DATA FOR THE TASK >>
____________________

Lemma dataPoints_lookup (s : State) (key : string) (rows : list Row) (n : nat)
    (row : Row) :
  csvData s = Some rows ->
  rows !! n = Some row ->
  dataPoints s key !! n
  = Some {| pt_x := csvTimesSeconds s !! n; pt_y := default 0 (row !! key) |}.
Proof.
  intros Hrows Hn. unfold dataPoints. rewrite Hrows. simpl default.
  rewrite list_lookup_imap, Hn. reflexivity.
Qed.

Lemma dataPoints_length (s : State) (key : string) :
  length (dataPoints s key) = length (default [] (csvData s)).
Proof. unfold dataPoints. apply length_imap. Qed.

Lemma parseCsv_timeAxis (parseFloat : string -> jsnum) (text : string)
    (rows : list Row) (times : list Q) :
  parseCsv parseFloat text = Some (rows, times) -> times = timeAxis rows.
Proof.
  unfold parseCsv. destruct (List.filter non_blank (split_lines text));
    [discriminate|]. intros [= <- <-]. reflexivity.
Qed.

____________________

EXERCISE OBJECTIVE >> With every line intact, output the listing above exactly.

EXERCISE OUTPUT >>
Lemma dataPoints_lookup (s : State) (key : string) (rows : list Row) (n : nat)
    (row : Row) :
  csvData s = Some rows ->
  rows !! n = Some row ->
  dataPoints s key !! n
  = Some {| pt_x := csvTimesSeconds s !! n; pt_y := default 0 (row !! key) |}.
Proof.
  intros Hrows Hn. unfold dataPoints. rewrite Hrows. simpl default.
  rewrite list_lookup_imap, Hn. reflexivity.
Qed.

Lemma dataPoints_length (s : State) (key : string) :
  length (dataPoints s key) = length (default [] (csvData s)).
Proof. unfold dataPoints. apply length_imap. Qed.

Lemma parseCsv_timeAxis (parseFloat : string -> jsnum) (text : string)
    (rows : list Row) (times : list Q) :
  parseCsv parseFloat text = Some (rows, times) -> times = timeAxis rows.
Proof.
  unfold parseCsv. destruct (List.filter non_blank (split_lines text));
    [discriminate|]. intros [= <- <-]. reflexivity.
Qed.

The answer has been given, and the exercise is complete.